Hines’s White argues that the picture is different in Europe, where office attendance is higher and the environment in city centers has not deteriorated in the same way as in some urban areas of the US.

Meanwhile, the supply of sustainable, next-generation office buildings in European gateway cities is “extremely low.” Hines also remains a believer in “rifle-shot” investing in the best US office buildings, White adds.

There is also the prospect of a small-scale resurgence in value-add retail investing thanks to a combination of almost total lack of development, historic low pricing, rock-bottom rents and a tenant base that has been whittled down to the most resilient operators.
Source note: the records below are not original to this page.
(** C5: an inbound Zenvia WhatsApp message event (type MESSAGE, a
    timestamp that parses, direction IN, a sender that makes a URN) with N
    contents is written as exactly N messages, one per content and in their
    order; each has the sender URN, the received timestamp and the contact
    name of the event; the message of a text content has its text and no
    attachment, the message of a file content has the file URL (when there
    is one) as its one attachment, the message of a location content has
    the URL geo:<lat>,<lon> as its one attachment. *)
Theorem whatsapp_one_msg_per_content (payload : moPayload float32) (date : Time) (urn : URN) :
  ToUpper (EventType _ payload) = "MESSAGE" ->
  ParseTime (Timestamp _ payload) = Some date ->
  ToUpper (Direction _ (Message _ payload)) = "IN" ->
  NewWhatsAppURN (From _ (Message _ payload)) = inr urn ->
  exists msgs,
    receiveMessage ToUpper _ FormatF ParseTime NewWhatsAppURN (inr payload)
      = MsgsWritten msgs /\
    List.length msgs = List.length (Contents _ (Message _ payload)) /\
    Forall2
      (fun content msg =>
         in_urn msg = urn /\
         in_received_on msg = Some date /\
         in_contact_name msg = VisitorName _ payload /\
         (Type_ _ content = "text" ->
            in_text msg = Text _ content /\ in_attachments msg = []) /\
         (Type_ _ content = "file" ->
            in_text msg = EmptyString /\
            in_attachments msg =
              if decide (FileURL _ content = EmptyString) then []
              else [FileURL _ content]) /\
         (Type_ _ content = "location" ->
            in_text msg = EmptyString /\
            in_attachments msg = [geoURL (Latitude _ content) (Longitude _ content)]))
      (Contents _ (Message _ payload)) msgs.
Proof.
  intros Htype Hdate Hdir Hurn. unfold receiveMessage.
  rewrite (decide_True _ _ Htype), Hdate, (decide_True _ _ Hdir), Hurn.
  eexists. split; [reflexivity|]. split; [apply length_map|].
  induction (Contents _ (Message _ payload)) as [|content contents IH]; simpl;
    constructor; [|exact IH].
  fold (contentMsg urn (ID _ (Message _ payload)) date (VisitorName _ payload) content).
  rewrite contentMsg_shape. simpl.
  repeat split.
  - now destruct (content_of_text content H) as [-> _].
  - now destruct (content_of_text content H) as [_ ->].
  - now destruct (content_of_file content H) as [-> _].
  - now destruct (content_of_file content H) as [_ ->].
  - now destruct (content_of_location content H) as [-> _].
  - destruct (content_of_location content H) as [_ ->].
    destruct (decide (_ = EmptyString)) as [E|_]; [|reflexivity].
    exfalso. exact (geoURL_not_empty _ _ E).
Qed.

End FanOut.

Lemma whatsapp_one_msg_per_content_witness :
  exists msgs,
    Examples.waReceive (inr (Examples.waEvent "message" "in")) = MsgsWritten msgs /\
    List.length msgs = 3%nat /\
    map in_text msgs = ["Hello"; EmptyString; EmptyString] /\
    map in_attachments msgs =
      [ []; ["https://files.example/cat.jpg"]; ["geo:-9.500000,-35.700000"] ] /\
    map in_urn msgs =
      repeat {| urn_scheme := "whatsapp"; urn_path := "5515997899875";
                urn_display := EmptyString |} 3 /\
    map in_received_on msgs = repeat (Some 1615229107%Z) 3 /\
    map in_contact_name msgs = repeat "Bob" 3.
Proof.
  destruct (whatsapp_one_msg_per_content ToUpperASCII (fun s => s)
              Examples.waParseTime Examples.waURN
              (Examples.waEvent "message" "in") 1615229107%Z
              {| urn_scheme := "whatsapp"; urn_path := "5515997899875";
                 urn_display := EmptyString |}
              eq_refl eq_refl eq_refl eq_refl) as (msgs & Hrecv & _).
  exists msgs. split; [exact Hrecv|].
  unfold Examples.waReceive in *. vm_compute in Hrecv.
  injection Hrecv as <-. repeat split; reflexivity.
Defined.

(** ** FreshChat: the inbound handler *)

Lemma last_cons {A} (x d : A) (l : list A) : List.last (x :: l) d = List.last l x.
Proof.
  revert x d. induction l as [|y l IH]; intros x d; [reflexivity|].
  change (List.last (x :: y :: l) d) with (List.last (y :: l) d).
  now rewrite !IH.
Qed.

Lemma omap_step {A B} (f : A -> option B) (x : A) (l : list A) :
  omap f (x :: l) = match f x with Some y => y :: omap f l | None => omap f l end.
Proof. reflexivity. Qed.

(** The loop keeps the content of the last text part and the URL of the
    last image part. *)
Lemma collectParts_last (parts : list FreshChat.MessageParts) (text mediaURL : string) :
  FreshChat.collectParts parts text mediaURL =
  (List.last (omap FreshChat.Text parts) text, List.last (omap FreshChat.Image parts) mediaURL).
Proof.
  revert text mediaURL. induction parts as [|data parts IH]; intros text mediaURL;
    [reflexivity|].
  cbn [FreshChat.collectParts]. rewrite IH, !omap_step.
  destruct (FreshChat.Text data), (FreshChat.Image data);
    rewrite ?last_cons; reflexivity.
Qed.

Section FreshChatReceive.

Variable lib : FreshChat.Crypto.
Variable ConfigPassword : string.
Variable DecodeAndValidateJSON : string -> string + FreshChat.moPayload.
Variable NewURNFromParts : string -> string -> string + URN.

Let receiveMessage :=
  FreshChat.receiveMessage lib ConfigPassword DecodeAndValidateJSON NewURNFromParts.

Let arrives := FreshChat.arrives lib ConfigPassword DecodeAndValidateJSON.

Lemma freshchat_dropped_ignored validateSignatures channel r message :
  arrives validateSignatures channel r message ->
  FreshChat.ActorID message = EmptyString \/ FreshChat.ActorType message = "agent" ->
  exists details,
    receiveMessage validateSignatures channel r = Returns (RequestIgnored details).
Proof.
  intros (Hsig & payload & Hdec & Hmsg) Hdrop.
  unfold receiveMessage, FreshChat.receiveMessage. rewrite Hsig, Hdec, Hmsg.
  destruct (decide (FreshChat.ActorID message = EmptyString)); [eauto|].
  destruct Hdrop as [?|Hagent]; [contradiction|].
  rewrite (decide_True _ _ Hagent). eauto.
Qed.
“We may have a fairly short window of time when we can take advantage of a generational handover of ownership of some of the best retail assets around Europe”

Paul White
Hines

“We may have a fairly short window of time when we can take advantage of a generational handover of ownership of some of the best retail assets around Europe,” says White.

“Last year we did our first two retail deals since 2016 in our value-add fund,” says Ingersoll. “The great thing about them is rents haven’t been marked to market in a decade.”

Investors of all kinds are, by their nature, optimistic, conditioned to sniff out opportunity even in the darkest times. But the turmoil of recent years has not been forgotten.

“The concern on the mind of every investor in their underwriting and capital allocations is still the potential for changes in the macro environment that are out of our control,” says Fuller. “Until there is certainty about monetary policy, we will still see a risk premium attached to every investment.”

Value-add fundraising could recover in 2024

Appetite to take advantage of market dislocation could lead to an improved outlook for capital formation, say managers.

For private real estate fundraising, 2023 was a bleak year. Capital formation for value-add funds was no exception, with $42.4 billion raised, compared with $57.87 billion the previous year and $71.69 billion in 2021. Through the first quarter of 2024, just $8.3 billion has been raised, according to PERE data.

“From our own experience, and what I have heard from our peers and competitors, fundraising is extremely hard,” says Hines’s Paul White.

While the latest edition of the manager’s Hines European Real Estate Partners series of funds exceeded its target of €1.5 billion by around €100 million when it closed in November 2023, the process involved a higher ratio of meetings with investors to commitments secured than previously, he notes.

“We spend a lot of time trying to persuade investors that their instincts may be wrong at these moments. If they don’t commit in the darkest hour, then they may, in retrospect, realize that they missed the period of greatest opportunity in the cycle. The paradox for a lot of institutional investors is that it is difficult to double down into a market where they may be feeling pain in their existing portfolio.”

However, following a “wait and see” year in 2023 that saw a dramatic decrease in both capital formation and transaction volume for almost all private real estate managers, 2024 holds out the promise of a material increase in commitments to the sector from institutional investors, says Greystar’s Wes Fuller.

Many of them will be keen to deploy through value-add strategies, he predicts. “Investors are very focused on taking advantage of stress or distress. A common theme is absolute return and how they are going to create that.”

Value-add investing targeted on accessing “generational” investment opportunities at the market’s low point is “front of mind” for investors, says CBRE IM’s Julie Ingersoll. But lack of liquidity is likely to limit how much capital they can deploy.

“The check sizes are a little smaller,” Ingersoll says. “What would have been a $200 million check is now $150 million. What would have been $100 million is now $75 million. That is because some investors are still struggling to either recycle their legacy value-add capital because disposals are taking a little bit longer, or they are finding it difficult to get capital out of their core strategies.”